It is still fashionable to calumniate this man — and yet Channing, Theodore Parker, Longfellow, Emerson, and in fact all the liberal Unitarians and Universalists of the world have adopted the opinions of Thomas Paine.

 
Robert G. Ingersoll
 

Thomas Paine was kind of the — oh, I don't know. My apologies to Thomas Paine, but kind of the me of the genera— I mean, I can't think of anybody else. A guy just saying, "Hey, really, stand up. Come on. We can do it." He was kind of the — he was the media guy, really. He just did pamphlets, the rest of us just do TV.

 
Glenn Beck
 

The memory of Tom Paine will outlive all this. No man who helped to lay the foundations of our liberty — who stepped forth as the champion of so difficult a cause — can be permanently obscured by such attacks. Tom Paine should be read by his countrymen. I commend his fame to their hands.

 
Thomas Alva Edison
 

I consider Paine our greatest political thinker. As we have not advanced, and perhaps never shall advance, beyond the Declaration and Constitution, so Paine has had no successors who extended his principles. Although the present generation knows little of Paine's writings,and although he has almost no influence upon contemporary thought, Americans of the future will justly appraise his work. I am certain of it.
Truth is governed by natural laws and cannot be denied. Paine spoke truth with a peculiarly clear and forceful ring. Therefore time must balance the scales.

 
Thomas Alva Edison
 

As an act of kindness Mr. Woodsworth visited Mr. Paine every day for six weeks before his death. He frequently sat up with him, and did so on the last two nights of his life. He was always there with Dr.
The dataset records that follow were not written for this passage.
(* ===== verification/Streaming.v ===== *)
(** * cmd/streaming-signature-v4.go: uploads in signed chunks

    The reader that decodes a body in the "aws-chunked" encoding: a state
    machine over a buffered reader that parses the header of each chunk, hands
    out its bytes, and checks the chunk's signature, which covers the signature
    of the chunk before it.  The string to sign and the signing key
    (cmd/signature-v4.go) are computed as the code does; the hash functions are
    an interface. *)
From S2P Require Import Prelude GoLib Errors Metadata GoTime Bufio.

(** ** The hash functions *)
Class SigEnv := {
  sha256_Sum : bytes -> bytes;
  (* [hmac.New(sha256.New, key)] after one [Write] *)
  hmac_sha256 : bytes -> bytes -> bytes;
  hmac_sha256_length k d : length (hmac_sha256 k d) = 32%nat }.

(** ** cmd/signature-v4.go *)
Definition newline : ascii := ascii_of_N 10.
Definition emptySHA256 : bytes :=
  str "e3b0c44298fc1c149afbf4c8996fb92427ae41e4649b934ca495991b7852b855".
Definition signV4ChunkedAlgorithm : bytes := str "AWS4-HMAC-SHA256-PAYLOAD".
Definition serviceS3 : bytes := str "s3".

Definition compareSignatureV4 (sig1 sig2 : bytes) : bool := bool_decide (sig1 = sig2).

Section signing.
Context `{SigEnv}.

Definition sumHMAC (key data : bytes) : bytes := hmac_sha256 key data.

Definition getScope (t : time) (region : bytes) : bytes :=
  strings.Join [Format_yyyymmdd t; region; serviceS3; str "aws4_request"] (str "/").

Definition getSigningKey (secretKey : bytes) (t : time) (region stype : bytes) : bytes :=
  let date := sumHMAC (str "AWS4" ++ secretKey) (Format_yyyymmdd t) in
  let regionBytes := sumHMAC date region in
  let service := sumHMAC regionBytes stype in
  sumHMAC service (str "aws4_request").

Definition getSignature (signingKey stringToSign : bytes) : bytes :=
  hex.EncodeToString (sumHMAC signingKey stringToSign).

Definition getChunkSignature (secretKey seedSignature region : bytes) (date : time) (hashedChunk : bytes)
  : bytes :=
  let stringToSign :=
    signV4ChunkedAlgorithm ++ [newline] ++ Format_iso8601 date ++ [newline] ++
    getScope date region ++ [newline] ++ seedSignature ++ [newline] ++ emptySHA256 ++ [newline] ++
    hashedChunk in
  getSignature (getSigningKey secretKey date region serviceS3) stringToSign.
End signing.

(** ** The header of a chunk *)
Definition isASCIISpace (b : ascii) : bool :=
  let n := N_of_ascii b in ((n =? 32) || (n =? 9) || (n =? 10) || (n =? 13))%N.

Fixpoint drop_spaces (b : bytes) : bytes :=
  match b with
  | [] => []
  | c :: b' => if isASCIISpace c then drop_spaces b' else b
  end.
Definition trimTrailingWhitespace (b : bytes) : bytes := reverse (drop_spaces (reverse b)).

Definition s3ChunkSignatureStr : bytes := str ";chunk-signature=".

(** [bytes.Index] *)
Fixpoint Index (s sep : bytes) : option nat :=
  if decide (sep `prefix_of` s) then Some 0%nat
  else match s with [] => None | _ :: s' => S <$> Index s' sep end.

(** [bytes.SplitN(chunk, sep, 2)[1]]; its argument starts with the separator. *)
Definition parseChunkSignature (chunk : bytes) : bytes :=
  match Index chunk s3ChunkSignatureStr with
  | Some i => drop (i + length s3ChunkSignatureStr) chunk
  | None => []
  end.

Definition parseS3ChunkExtension (buf : bytes) : bytes * bytes :=
  let buf := trimTrailingWhitespace buf in
  match Index buf s3ChunkSignatureStr with
  | None => (buf, [])
  | Some semi => (take semi buf, parseChunkSignature (drop semi buf))
  end.

Definition errChunkByte : error := errText (str "invalid byte in chunk length").
Definition errChunkLarge : error := errText (str "http chunk length too large").

Fixpoint parseHexUint_from (i : nat) (v : bytes) (n : Z) : Z + error :=
  match v with
  | [] => inl n
  | b :: v' =>
      match hex.unhex b with
      | None => inr errChunkByte
      | Some d =>
          if decide (i = 16%nat) then inr errChunkLarge
          else parseHexUint_from (S i) v' (Z.lor (wrap_u 64 (Z.shiftl n 4)) (Z.of_N d))
      end
  end.
Definition parseHexUint (v : bytes) : Z + error := parseHexUint_from 0 v 0.

Definition maxLineLength : nat := Z.to_nat 4096.
#[global] Arguments maxLineLength : simpl never.
Definition errLineTooLong : error := errText (str "header line too long").
Definition errMalformedEncoding : error := errText (str "malformed chunked encoding").
Definition errSignatureMismatch : error := errText (str "Signature does not match").

Definition readChunkLine (b : bufReader) : bytes * bytes * option error * bufReader :=
  match ReadSlice newline b with
  | (_, Some err, b') =>
      ([], [], Some (if decide (err = io_EOF) then io_ErrUnexpectedEOF
                     else if decide (err = ErrBufferFull) then errLineTooLong else err), b')
  | (buf, None, b') =>
      if (maxLineLength <=? length buf)%nat then ([], [], Some errLineTooLong, b')
      else let '(hexChunkSize, hexChunkSignature) := parseS3ChunkExtension buf in
           (hexChunkSize, hexChunkSignature, None, b')
  end.

Definition CRLF : bytes := [ascii_of_N 13; newline].
Definition readCRLF (b : bufReader) : option error * bufReader :=
  match ReadFull 2 b with
  | (_, Some err, b') => (Some err, b')
  | (buf, None, b') => (if decide (buf = CRLF) then None else Some errMalformedEncoding, b')
  end.

(** ** The reader *)
Inductive chunkState : Type := readChunkHeader | readChunkTrailer | readChunk | verifyChunk | eofChunk.
#[export] Instance chunkState_eq_dec : EqDecision chunkState.
Proof. solve_decision. Defined.

Definition chunkState_String (cs : chunkState) : bytes :=
  match cs with
  | readChunkHeader => str "readChunkHeader"
  | readChunkTrailer => str "readChunkTrailer"
  | readChunk => str "readChunk"
  | verifyChunk => str "verifyChunk"
  | eofChunk => str "eofChunk"
  end.

Record s3ChunkedReader := mkChunked {
  cr_reader : bufReader;
  cr_secretKey : bytes;
  cr_seedSignature : bytes;
  cr_seedDate : time;
  cr_region : bytes;
  cr_state : chunkState;
  cr_lastChunk : bool;
  cr_chunkSignature : bytes;
  cr_chunkSHA256Writer : bytes;   (* what was written since the last [Reset] *)
  cr_n : Z;                       (* uint64: unread bytes in the chunk *)
  cr_err : option error }.

(** The result of [newSignV4ChunkedReader] once the request's own signature, the
    seed of the chain, has been verified. *)
Definition newSignV4ChunkedReader (body : source) (secretKey seedSignature region : bytes) (seedDate : time)
  : s3ChunkedReader :=
  mkChunked (bufio_NewReader body) secretKey seedSignature seedDate region readChunkHeader false [] [] 0 None.

Definition readS3ChunkHeader (cr : s3ChunkedReader) : s3ChunkedReader :=
  let 'mkChunked rd key seed date region st last sig w n _ := cr in
  match readChunkLine rd with
  | (_, _, Some err, rd) => mkChunked rd key seed date region st last sig w n (Some err)
  | (hexChunkSize, hexChunkSignature, None, rd) =>
      match parseHexUint hexChunkSize with
      | inr err => mkChunked rd key seed date region st last sig w 0 (Some err)
      | inl n => mkChunked rd key seed date region st last hexChunkSignature w n
                   (if n =? 0 then Some io_EOF else None)
      end
  end.

Definition set_state (st : chunkState) (cr : s3ChunkedReader) : s3ChunkedReader :=
  let 'mkChunked rd key seed date region _ last sig w n err := cr in
  mkChunked rd key seed date region st last sig w n err.
Definition set_last (cr : s3ChunkedReader) : s3ChunkedReader :=
  let 'mkChunked rd key seed date region st _ sig w n err := cr in
  mkChunked rd key seed date region st true sig w n err.

(** One turn of the loop of [Read]: [space] is the length of the buffer that is
    left and [acc] what has been put into it.  The left values go on. *)
Definition turn : Type := (nat * bytes * s3ChunkedReader) + (bytes * option error * s3ChunkedReader).

Definition on_header (space : nat) (acc : bytes) (cr : s3ChunkedReader) : turn :=
  let cr := readS3ChunkHeader cr in
  if (cr_n cr =? 0) && bool_decide (cr_err cr = Some io_EOF)
  then inl (space, acc, set_last (set_state readChunkTrailer cr))
  else match cr_err cr with
       | Some e => inr ([], Some e, cr)
       | None => inl (space, acc, set_state readChunk cr)
       end.

Definition on_trailer (space : nat) (acc : bytes) (cr : s3ChunkedReader) : turn :=
  let 'mkChunked rd key seed date region st last sig w n _ := cr in
  let '(err, rd) := readCRLF rd in
  let cr := mkChunked rd key seed date region st last sig w n err in
  match err with
  | Some _ => inr ([], Some errMalformedEncoding, cr)
  | None => inl (space, acc, set_state verifyChunk cr)
  end.

Definition on_chunk (space : nat) (acc : bytes) (cr : s3ChunkedReader) : turn :=
  let 'mkChunked rd key seed date region st last sig w n _ := cr in
  if decide (space = 0%nat) then inr (acc, None, cr)
  else
    let want := if n <? Z.of_nat space then Z.to_nat n else space in
    match br_Read want rd with
    | (_, Some e, rd) =>
        let e := if decide (e = io_EOF) then io_ErrUnexpectedEOF else e in
        inr ([], Some e, mkChunked rd key seed date region st last sig w n (Some e))
    | (got, None, rd) =>
        let n := wrap_u 64 (n - Z.of_nat (length got)) in
        inl ((space - length got)%nat, acc ++ got,
             mkChunked rd key seed date region (if n =? 0 then readChunkTrailer else st) last sig
               (w ++ got) n None)
    end.

Section reading.
Context `{SigEnv}.

Definition on_verify (space : nat) (acc : bytes) (cr : s3ChunkedReader) : turn :=
  let 'mkChunked rd key seed date region st last sig w n err := cr in
  let hashedChunk := hex.EncodeToString (sha256_Sum w) in
  let newSignature := getChunkSignature key seed region date hashedChunk in
  if negb (compareSignatureV4 sig newSignature)
  then inr ([], Some errSignatureMismatch,
            mkChunked rd key seed date region st last sig w n (Some errSignatureMismatch))
  else inl (space, acc,
            mkChunked rd key newSignature date region (if last then eofChunk else readChunkHeader)
              last sig [] n err).

Definition turn_of (space : nat) (acc : bytes) (cr : s3ChunkedReader) : turn :=
  match cr_state cr with
  | readChunkHeader => on_header space acc cr
  | readChunkTrailer => on_trailer space acc cr
  | readChunk => on_chunk space acc cr
  | verifyChunk => on_verify space acc cr
  | eofChunk => inr (acc, Some io_EOF, cr)
  end.

Fixpoint Read_loop (fuel : nat) (space : nat) (acc : bytes) (cr : s3ChunkedReader)
  : option (bytes * option error * s3ChunkedReader) :=
  match fuel with
  | O => None
  | S fuel' =>
      match turn_of space acc cr with
      | inr r => Some r
      | inl (space', acc', cr') => Read_loop fuel' space' acc' cr'
      end
  end.

(** A bound on the turns: all of them but the checks of signatures, and the ends
    of chunks, use up bytes or pieces of the body. *)
Definition turns (cr : s3ChunkedReader) : nat :=
  (2 * available (cr_reader cr) +
   match cr_state cr with verifyChunk | readChunk => 1 | _ => 0 end)%nat.

(** [Read] into a buffer of [k] bytes; [None] is a loop that never returns. *)
Definition Read (k : nat) (cr : s3ChunkedReader) : option (bytes * option error * s3ChunkedReader) :=
  Read_loop (S (turns cr)) k [] cr.

(** Reading to the end with a buffer of [k] bytes, as [io.ReadAll] and
    [io.Copy] do; [None] when there are more than [fuel] calls. *)
Fixpoint ReadAll (fuel k : nat) (acc : bytes) (cr : s3ChunkedReader)
  : option (bytes * error * s3ChunkedReader) :=
  match fuel with
  | O => None
  | S fuel' =>
      '(got, err, cr') ← Read k cr;
      match err with
      | Some e => Some (acc ++ got, e, cr')
      | None => ReadAll fuel' k (acc ++ got) cr'
      end
  end.

End reading.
Manley, the physician, and assisted in removing Mr. Paine while his bed was prepared. He was present when Dr. Manley asked Mr. Paine "if he wished to believe that Jesus Christ was the Son of God," and he describes Mr. Paine's answer as animated. He says that lying on his back he used some action and with much emphasis, replied, "I have no wish to believe on that subject." He lived some time after this, but was not known to speak, for he died tranquilly.